(Beginning of Records shown)
Lemma split_fields mLen nBytes eLen m k : known mLen nBytes eLen → of_format mLen eLen m k → log_near →
  fields mLen eLen (magnitude mLen eLen m k) (split_number floor_log2 (num m k) mLen (bias eLen) (2 ^ eLen - 1) (rounding_term mLen)).
Proof.
  intros Hk Hf Hlog. pose proof (format_bounds _ _ _ _ _ Hk Hf) as (Hm & Hl & Hfit & Hb). unfold split_number.
  destruct (Hlog m k Hfit) as (e0 & -> & He0). destruct (exponent_down m k e0 Hfit He0) as (e1 & -> & He1 & Hle1).
  destruct (rounded_value _ _ _ _ _ _ Hk Hf He1 Hle1) as (i & Hi & Hi0 & ->). set (a := m * 2 ^ i + Z.min i 1).
  assert (Z.log2 a = Z.log2 m + i) as Hla by (apply log2_rounded; lia).
  assert (0 < a) as Ha by (pose proof (shift_pos m i Hm ltac:(lia)); lia).
  assert (fits a (k - i)) as Hfa by (unfold fits, expo in *; lia).
  destruct (exponent_up a (k - i) e1 Hfa ltac:(lia) ltac:(lia)) as (e2 & c & -> & Hfin & Hinf).
  assert (bias eLen <= 1023) as Hbias by (destruct Hk as [(-> & -> & ->)|(-> & -> & ->)]; done).
  assert (0 < 2 ^ mLen ∧ bias eLen < 2 ^ eLen - 1 ∧ 0 < bias eLen ∧ mLen <= 60 ∧ 1 - bias eLen - mLen <= k) as (Hp & Hmax & Hb0 & Hm60 & Hk1).
  { unfold bias. destruct Hk as [(-> & -> & ->)|(-> & -> & ->)]; cbn; lia. }
  destruct Hf as [[Hlt Hke]|(_ & Hlm & Hr)].
  - assert (Z.log2 m < mLen) as Hlog' by (apply Z.log2_lt_pow2; lia). assert (e2 + bias eLen < 1) as Hsub by (destruct (Z.le_gt_cases (-1023) e1); lia).
    destruct (Z.leb_spec (2 ^ eLen - 1) (e2 + bias eLen)) as [|_]; [lia|]. destruct (Z.leb_spec 1 (e2 + bias eLen)) as [|_]; [lia|].
    assert (Z.log2 a <= 52) by (destruct Hk as [(-> & -> & ->)|(-> & -> & ->)]; lia). assert (0 <= Z.log2 a) by apply Z.log2_nonneg.
    assert (a < 2 ^ 53) as Ha53 by (apply Z.log2_lt_pow2; lia).
    rewrite mantissa_small; [|done|apply fits_pow; lia|apply fits_pow; lia|unfold fits, expo; lia|unfold fits, expo; lia].
    exists 0, a, (k - i + (bias eLen - 1) + mLen). replace (k - i + (bias eLen - 1) + mLen) with (- i) by lia. split; [done|]. unfold a at 2 3. rewrite shiftl_back; [|lia].
    split; [split; [split; lia|lia]|]. split; [lia|]. split; [lia|]. unfold magnitude. rewrite (proj2 (Z.ltb_lt _ _)); lia.
  - destruct (Hfin ltac:(lia)) as [He2 ->]. assert (e2 = mLen + k) as He2' by lia.
    destruct (Z.leb_spec (2 ^ eLen - 1) (e2 + bias eLen)) as [|_]; [lia|]. destruct (Z.leb_spec 1 (e2 + bias eLen)) as [_|]; [|lia].
    destruct (mantissa_normal a (k - i) mLen Hfa ltac:(lia) ltac:(lia)) as (k' & Hk' & E & Ht). rewrite -He2 in E. rewrite E.
    exists (e2 + bias eLen), (a - 2 ^ Z.log2 a), k'. split; [done|]. split; [split; [done|lia]|].
    pose proof (Z.log2_spec m Hm) as [Hlo Hhi]. rewrite Hlm Z.pow_succ_r in Hlo Hhi; [|lia].
    assert (Z.shiftl (a - 2 ^ Z.log2 a) k' = m - 2 ^ mLen) as ->.
    { rewrite Hk' Hla Hlm. replace (mLen - (mLen + i)) with (- i) by lia. rewrite -(shiftl_back (m - 2 ^ mLen) i); [|lia]. f_equal. rewrite Z.pow_add_r; [|lia|lia]. unfold a. lia. }
    split; [lia|]. split; [lia|]. unfold magnitude. rewrite (proj2 (Z.ltb_ge _ _)); [|lia]. lia.
Qed.
End split.

(** ** The bytes that are written *)

Definition format_bytes (isLE : bool) (n : nat) (x : Z) : list Z := if isLE then le_bytes n x else be_bytes n x.

(** The sign is the highest bit of the last byte that is written. *)
Lemma sign_up TAS pre bs x post s : 0 <= x < 128 → s = 0 ∨ s = 1 →
  store TAS (pre ++ (bs ++ [x]) ++ post) (blen pre + blen bs) (jor (bits (cell (pre ++ (bs ++ [x]) ++ post) (blen pre + blen bs))) (s * 128)) =
  pre ++ (bs ++ [x + s * 128]) ++ post.
Proof.
  intros Hx Hs. assert (blen pre + blen bs = blen (pre ++ bs)) as -> by (by rewrite blen_app). rewrite -!app_assoc !(app_assoc pre bs).
  rewrite store_split0; [|cbn; lia]. pose proof (cell_split (pre ++ bs) [x] post 0 ltac:(cbn; lia)) as Hc. rewrite Z.add_0_r in Hc. rewrite Hc.
  change (bits ([x] !! 0%nat)) with x.
  assert (jor x (s * 128) = x + s * 128) as ->.
  { rewrite jor_comm. change 128 with (2 ^ 7). rewrite (jor_add s x 7); [lia|lia|change (2 ^ 7) with 128; lia|change (2 ^ 7) with 128; lia|lia]. }
  assert (norm TAS (x + s * 128) = x + s * 128) as -> by (unfold norm; destruct TAS; [apply Z.mod_small; destruct Hs as [-> | ->]; lia|done]).
  done.
Qed.


Lemma shiftl_divs a k n : Z.shiftl a (k - 8 * Z.of_nat n) = Z.shiftl a k / 256 ^ Z.of_nat n.
Proof.
  induction n as [|n IH]; [by rewrite Z.sub_0_r Z.div_1_r|]. replace (k - 8 * Z.of_nat (S n)) with (k - 8 * Z.of_nat n - 8) by lia.
  rewrite shiftl_div IH Nat2Z.inj_succ Z.pow_succ_r; [|lia]. pose proof (pow256_pos n). rewrite Z.div_div; [f_equal; lia|lia|lia].
Qed.

(** The last two bytes hold the exponent, what is left of the mantissa, and the sign. *)
Section fields.
Context (TAS : bool) (mLen nBytes eLen r : Z) (t : nat) (e a j s : Z).
Hypothesis sizes : mLen = 8 * Z.of_nat t + r ∧ 0 <= r < 8 ∧ eLen + r = 15 ∧ nBytes = Z.of_nat t + 2 ∧ (t <= 8)%nat.
Hypothesis mantissa_ok : tame a j ∧ 0 <= Z.shiftl a j < 2 ^ mLen ∧ -800 <= j.
Hypothesis exponent_ok : 0 <= e < 2 ^ eLen ∧ 0 <= eLen.
Hypothesis sign_ok : s = 0 ∨ s = 1.
(* ===== verification/Auth.v ===== *)
(** * Authorizations

    The [auth] module: API keys in the query or a header, cookies, basic
    authentication, and [SwaggerAuthorizations], which picks the ones an
    operation asks for and applies them to the request about to be sent. *)

From S2P Require Import Prelude Int32 JsValue Base64 BufferCore BufferText Buffer Cookie.

(** ** Requests and authorizations *)

(** The kinds of authorization the module defines. *)
Inductive auth :=
  | ApiKeyAuthorization (name value type : jstr)
  | CookieAuthorization (cookie : jstr)
  | PasswordAuthorization (username password : jstr).

(** The part of a request object an authorization reads or changes. *)
Record request := {
  url : jstr;
  headers : list (jstr * value);
  cookieJar : option jar;
  clientAuthorizations : option (list (jstr * auth));
}.

Definition set_url (u : jstr) (r : request) : request :=
  {| url := u; headers := headers r; cookieJar := cookieJar r;
     clientAuthorizations := clientAuthorizations r |}.
Definition set_headers (h : list (jstr * value)) (r : request) : request :=
  {| url := url r; headers := h; cookieJar := cookieJar r;
     clientAuthorizations := clientAuthorizations r |}.
Definition set_jar (j : jar) (r : request) : request :=
  {| url := url r; headers := headers r; cookieJar := Some j;
     clientAuthorizations := clientAuthorizations r |}.

(** ** The table of authorizations *)

Abbreviation authz := (list (jstr * auth)).

(** [add] with a name, and with an object of authorizations. *)
Definition auth_add (name : jstr) (a : auth) (t : authz) : authz := pset name a t.
Definition auth_add_all (auths : authz) (t : authz) : authz :=
  fold_left (λ t '(k, a), pset k a t) (enum auths) t.
Definition auth_remove (name : jstr) (t : authz) : authz := pdel name t.

(** ** Applying one authorization *)

(** A parameter of this name is already in the query. *)
Definition query_has (name u : jstr) : bool :=
  (0 <? index_of #"?" u)
  && existsb (λ part, match split #"=" part with k :: _ => streq k name | [] => false end)
       (split #"&" (substring_from (index_of #"?" u + 1) u)).

Definition apply_api_key (name value type : jstr) (obj : request) : request * bool :=
  if streq type #"query" then
    if query_has name (url obj) then (obj, false)
    else if 0 <? index_of #"?" (url obj)
    then (set_url (url obj ++ #"&" ++ name ++ #"=" ++ value) obj, true)
    else (set_url (url obj ++ #"?" ++ name ++ #"=" ++ value) obj, true)
  else if streq type #"header" then
    if is_undef (field (headers obj) name)
    then (set_headers (pset name (VStr value) (headers obj)) obj, true)
    else (obj, true)
  else (obj, false).

Definition apply_password (username password : jstr) (obj : request) : res (request * bool) :=
  if is_undef (field (headers obj) #"Authorization") then
    token ← btoa (username ++ #":" ++ password);
    Ok (set_headers (pset #"Authorization" (VStr (#"Basic " ++ token)) (headers obj)) obj, true)
  else Ok (obj, true).

Section apply.
Context (date_parse : jstr → option Z) (now : Z).

Definition apply_cookie (cookie : jstr) (obj : request) : res (request * bool) :=
  let j := default [] (cookieJar obj) in
  c ← newCookie date_parse (inr cookie) None None;
  Ok (set_jar (setCookie now j c).1 obj, true).

(** [auth.apply(obj)]; the boolean is the truth of its result. *)
Definition auth_apply (a : auth) (obj : request) : res (request * bool) :=
  match a with
  | ApiKeyAuthorization name value type => Ok (apply_api_key name value type obj)
  | CookieAuthorization cookie => apply_cookie cookie obj
  | PasswordAuthorization username password => apply_password username password obj
  end.

(** ** Choosing and applying *)

(** The keys lodash [each] passes as strings. *)
Definition string_keys (v : value) : list jstr :=
  match v with VObj o => enum_keys o | _ => [] end.

Definition flattenedSecurities (securities : value) : list jstr :=
  match securities with
  | VObj o => concat (map (λ '(k, v), k :: string_keys v) (enum o))
  | VArr l => concat (map string_keys l)
  | _ => []
  end.

Definition selected (t : authz) (securities : value) : list (jstr * auth) :=
  List.filter (λ '(k, _), negb (truthy securities) || existsb (streq k) (flattenedSecurities securities))
              (enum t).

(** [SwaggerAuthorizations.apply] *)
Definition apply (t : authz) (obj : request) (securities : value) : res (request * bool) :=
  let table := default t (clientAuthorizations obj) in
  fold_res (λ '(obj, status) '(authName, a),
      if negb (truthy securities) || existsb (streq authName) (flattenedSecurities securities)
      then '(obj', newStatus) ← auth_apply a obj; Ok (obj', status && newStatus)
      else Ok (obj, status))
    (enum table) (obj, true).
End apply.

(** ** API keys *)

Lemma split_head (c : Z) (a b : jstr) : c ∉ a → ∃ l, split [c] (a ++ c :: b) = a :: l.
Proof. intros H. eexists. by apply split_cut. Qed.

Lemma part_has_key name value :
  61 ∉ name → 38 ∉ name →
  existsb (λ part, match split #"=" part with k :: _ => streq k name | [] => false end)
    (split #"&" (name ++ #"=" ++ value)) = true.
Proof.
  intros He Ha. destruct (unit_cases 38 (name ++ #"=" ++ value)) as [H|(a & b & E & H)].
  - rewrite split_none //. cbn [existsb]. destruct (split_head 61 name value He) as [l Hl].
    change (name ++ #"=" ++ value) with (name ++ 61 :: value).
    change #"=" with [61]. by rewrite Hl streq_refl.
  - assert (∃ v, a = name ++ 61 :: v) as [v ->].
    { change (name ++ #"=" ++ value) with (name ++ 61 :: value) in E.
      destruct (app_eq_inv _ _ _ _ E) as [(k & -> & E2)|(k & -> & E2)].
      - destruct k as [|x k]; [rewrite app_nil_r in E2 |- *|].
        + cbn in E2. congruence.
        + exfalso. cbn in E2. injection E2 as <- E2. apply Ha. set_solver.
      - destruct k as [|x k]; [by cbn in E2|]. cbn in E2. injection E2 as <- E2. by exists k. }
    rewrite E split_cut //. cbn [existsb]. change #"=" with [61].
    destruct (split_head 61 name v He) as [l Hl]. by rewrite Hl streq_refl.
Qed.

(** The query of a URL and what an appended pair does to it. *)
Lemma query_has_cut name a q :
  63 ∉ a → a ≠ [] →
  query_has name (a ++ 63 :: q)
  = existsb (λ part, match split #"=" part with k :: _ => streq k name | [] => false end) (split #"&" q).
Proof.
  intros Ha Hne. unfold query_has. change #"?" with [63]. rewrite index_of_unit //.
  replace (0 <? Z.of_nat (length a)) with true
    by (symmetry; apply Z.ltb_lt; destruct a; [done|cbn; lia]). cbn [andb].
  unfold substring_from. replace (Z.to_nat (Z.of_nat (length a) + 1)) with (S (length a)) by lia.
  change (a ++ 63 :: q) with (a ++ [63] ++ q). rewrite app_assoc.
  replace (S (length a)) with (length (a ++ [63])) by (rewrite length_app; cbn; lia).
  by rewrite drop_app_length.
Qed.

Lemma api_key_sets name value obj :
  61 ∉ name → 38 ∉ name → url obj ≠ [] → url obj !! 0%nat ≠ Some 63 →
  let '(obj', _) := apply_api_key name value #"query" obj in query_has name (url obj') = true.
Proof.
  intros He Ha Hu H0. unfold apply_api_key. rewrite streq_refl.
  destruct (query_has name (url obj)) eqn:Q; [done|].
  destruct (unit_cases 63 (url obj)) as [H|(a & b & E & H)].
  - pose proof (proj1 (index_of_none 63 (url obj)) H) as Hi. change #"?" with [63]. rewrite Hi. cbn.
    rewrite query_has_cut //. by apply part_has_key.
  - assert (a ≠ []) as Hne by (intros ->; apply H0; by rewrite E).
    assert ((0 <? index_of #"?" (url obj)) = true) as ->.
    { change #"?" with [63]. rewrite E index_of_unit //. apply Z.ltb_lt. destruct a; [done|cbn; lia]. }
    cbn [url set_url]. rewrite E -app_assoc. cbn [app]. rewrite query_has_cut //.
    change (b ++ #"&" ++ name ++ #"=" ++ value) with (b ++ 38 :: (name ++ #"=" ++ value)).
    change #"&" with [38]. rewrite split_app_unit existsb_app. apply orb_true_iff. right.
    by apply part_has_key.
Qed.

(** An API key for the query is set once: after one application the URL
    extends the old one and has the parameter, and applying the same key again
    changes nothing and reports that it did nothing. *)
Theorem api_key_query_once name value obj :
  61 ∉ name → 38 ∉ name → url obj ≠ [] → url obj !! 0%nat ≠ Some 63 →
  let '(obj', _) := apply_api_key name value #"query" obj in
  (∃ t, url obj' = url obj ++ t) ∧ headers obj' = headers obj ∧
  query_has name (url obj') = true ∧
  apply_api_key name value #"query" obj' = (obj', false).
Proof.
  intros He Ha Hu H0. pose proof (api_key_sets name value obj He Ha Hu H0) as Hs.
  destruct (apply_api_key name value #"query" obj) as [obj' b] eqn:E.
  split_and!; [| |done|unfold apply_api_key; by rewrite streq_refl Hs].
  - revert E. unfold apply_api_key. rewrite streq_refl. repeat case_if; intros [= <- <-];
      cbn [url set_url]; [exists []; by rewrite app_nil_r|eauto..].
  - revert E. unfold apply_api_key. rewrite streq_refl. by repeat case_if; intros [= <- <-].
Qed.

Lemma api_key_query_once_witness : let obj := {| url := #"http://h/x?a=1"; headers := []; cookieJar := None; clientAuthorizations := None |} in
  let '(obj', _) := apply_api_key #"key" #"s3" #"query" obj in
  (∃ t, url obj' = url obj ++ t) ∧ headers obj' = headers obj ∧
  query_has #"key" (url obj') = true ∧
  apply_api_key #"key" #"s3" #"query" obj' = (obj', false).
Proof. apply (api_key_query_once #"key" #"s3"); [by apply not_in_check..|done|done]. Defined.

(** Header authorizations never overwrite: a header that is set keeps its
    value, every other header is untouched, the URL stays, and a missing header
    gets the key's value. *)
Theorem api_key_header_frame name value obj :
  let '(obj', ok) := apply_api_key name value #"header" obj in
  ok = true ∧ url obj' = url obj ∧
  (∀ k, field (headers obj') k =
        if is_undef (field (headers obj) k) && streq name k then VStr value
        else field (headers obj) k).
Proof.
  unfold apply_api_key. cbn [streq]. change (streq #"header" #"query") with false.
  change (streq #"header" #"header") with true. cbv iota.
  destruct (is_undef (field (headers obj) name)) eqn:G; cbn [url headers set_headers].
  - split_and!; [done..|]. intros k. rewrite field_pset.
    destruct (streq name k) eqn:E; [str_eqs; subst; by rewrite G|]. by rewrite andb_false_r.
  - split_and!; [done..|]. intros k. destruct (streq name k) eqn:E; [str_eqs; subst; by rewrite G|].
    by rewrite andb_false_r.
Qed.

(** ** Basic authentication *)

(** Basic authentication sends the base64 encoding of
    [username:password], from which the server gets the two back byte by byte
    (characters beyond Latin-1 keep only their low byte). *)
Theorem password_header username password obj :
  field (headers obj) #"Authorization" = VUndef →
  Z.of_nat (length username) + Z.of_nat (length password) < 2147483647 →
  ∃ obj' token,
    apply_password username password obj = Ok (obj', true) ∧
    field (headers obj') #"Authorization" = VStr (#"Basic " ++ token) ∧
    b64ToByteArray token = Ok (map (λ c, c mod 256) (username ++ #":" ++ password)) ∧
    (∀ k, k ≠ #"Authorization" → field (headers obj') k = field (headers obj) k) ∧
    url obj' = url obj.
Proof.
  intros HA Hl. unfold apply_password. rewrite HA.
  rewrite btoa_spec; [|rewrite !length_app; change (length #":") with 1%nat; lia]. cbn [mbind res_bind].
  eexists _, _. split; [done|]. cbn [headers set_headers url].
  rewrite field_pset streq_refl. split; [done|].
  assert (asciiToBytes (username ++ #":" ++ password) = map (λ c, c mod 256) (username ++ #":" ++ password)) as Hb.
  { apply map_ext. intros c. apply jand_255. }
  split; [|split; [|done]].
  - rewrite decode_rfc4648 ?Hb //. apply Forall_forall. intros x Hx.
    apply list_elem_of_fmap in Hx as (c & -> & _). unfold is_byte. zdm.
  - intros k Hk. rewrite field_pset.
    by replace (streq _ k) with false by (symmetry; apply streq_neq; congruence).
Qed.

Lemma password_header_witness : ∃ obj' token,
    apply_password #"me" #"pw" {| url := #"http://h"; headers := []; cookieJar := None; clientAuthorizations := None |}
      = Ok (obj', true) ∧
    field (headers obj') #"Authorization" = VStr (#"Basic " ++ token) ∧
    b64ToByteArray token = Ok (map (λ c, c mod 256) (#"me" ++ #":" ++ #"pw")) ∧
    (∀ k, k ≠ #"Authorization" → field (headers obj') k = VUndef) ∧
    url obj' = #"http://h".
Proof.
  apply (password_header #"me" #"pw" {| url := #"http://h"; headers := []; cookieJar := None;
    clientAuthorizations := None |}); reflexivity.
Defined.

(** ** The chosen authorizations *)

Section apply_spec.
Context (date_parse : jstr → option Z) (now : Z).

Lemma apply_fold securities l obj status :
  fold_res (λ '(obj, status) '(authName, a),
      if negb (truthy securities) || existsb (streq authName) (flattenedSecurities securities)
      then '(obj', newStatus) ← auth_apply date_parse now a obj; Ok (obj', status && newStatus)
      else Ok (obj, status)) l (obj, status)
  = fold_res (λ '(obj, status) '(_, a),
      '(obj', newStatus) ← auth_apply date_parse now a obj; Ok (obj', status && newStatus))
      (List.filter (λ '(k, _), negb (truthy securities)
                      || existsb (streq k) (flattenedSecurities securities)) l) (obj, status).
Proof.
  revert obj status. induction l as [|[k a] l IH]; intros obj status; [done|].
  cbn [fold_res List.filter]. case_if; cbn [fold_res]; [|apply IH].
  destruct (auth_apply _ _ a obj) as [[obj' b]|e]; cbn [mbind res_bind]; [apply IH|done].
Qed.
End apply_spec.

Lemma selected_in t securities k a :
  (k, a) ∈ selected t securities ↔
  (k, a) ∈ t ∧ (truthy securities = false ∨ k ∈ flattenedSecurities securities).
Proof.
  unfold selected. rewrite list_elem_of_In filter_In -list_elem_of_In enum_perm.
  rewrite orb_true_iff negb_true_iff existsb_exists.
  assert ((∃ x, List.In x (flattenedSecurities securities) ∧ streq k x = true)
          ↔ k ∈ flattenedSecurities securities) as ->; [|done].
  setoid_rewrite <- list_elem_of_In. setoid_rewrite streq_spec. naive_solver.
Qed.

(** A security requirement written as a list of names selects nothing:
    lodash passes the positions of an array as numbers, so the test for a string
    key never holds and the request is left as it is, with a true status. *)
Theorem string_securities_ignored date_parse now t obj names :
  names ≠ [] → apply date_parse now t obj (VArr (map VStr names)) = Ok (obj, true).
Proof.
  intros Hne. unfold apply. rewrite apply_fold.
  assert (flattenedSecurities (VArr (map VStr names)) = []) as ->.
  { clear. cbn. by induction names. }
  cbn [truthy negb orb existsb].
  assert (∀ l : authz, List.filter (λ '(k, _), false) l = []) as ->; [|done].
  by induction l as [|[k a] l IH].
Qed.

Lemma string_securities_ignored_witness : apply (λ _, None) 0 [(#"k", ApiKeyAuthorization #"key" #"v" #"header")]
    {| url := #"http://h"; headers := []; cookieJar := None; clientAuthorizations := None |}
    (VArr (map VStr [ #"k"]))
  = Ok ({| url := #"http://h"; headers := []; cookieJar := None; clientAuthorizations := None |}, true).
Proof. apply (string_securities_ignored (λ _, None) 0). done. Defined.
(End of Records shown)
Quote only the stretch of lines that starts the data above and ends with the line containing "destruct (rounded_value _", both included.

Written solution:
Lemma split_fields mLen nBytes eLen m k : known mLen nBytes eLen → of_format mLen eLen m k → log_near →
  fields mLen eLen (magnitude mLen eLen m k) (split_number floor_log2 (num m k) mLen (bias eLen) (2 ^ eLen - 1) (rounding_term mLen)).
Proof.
  intros Hk Hf Hlog. pose proof (format_bounds _ _ _ _ _ Hk Hf) as (Hm & Hl & Hfit & Hb). unfold split_number.
  destruct (Hlog m k Hfit) as (e0 & -> & He0). destruct (exponent_down m k e0 Hfit He0) as (e1 & -> & He1 & Hle1).
  destruct (rounded_value _ _ _ _ _ _ Hk Hf He1 Hle1) as (i & Hi & Hi0 & ->). set (a := m * 2 ^ i + Z.min i 1).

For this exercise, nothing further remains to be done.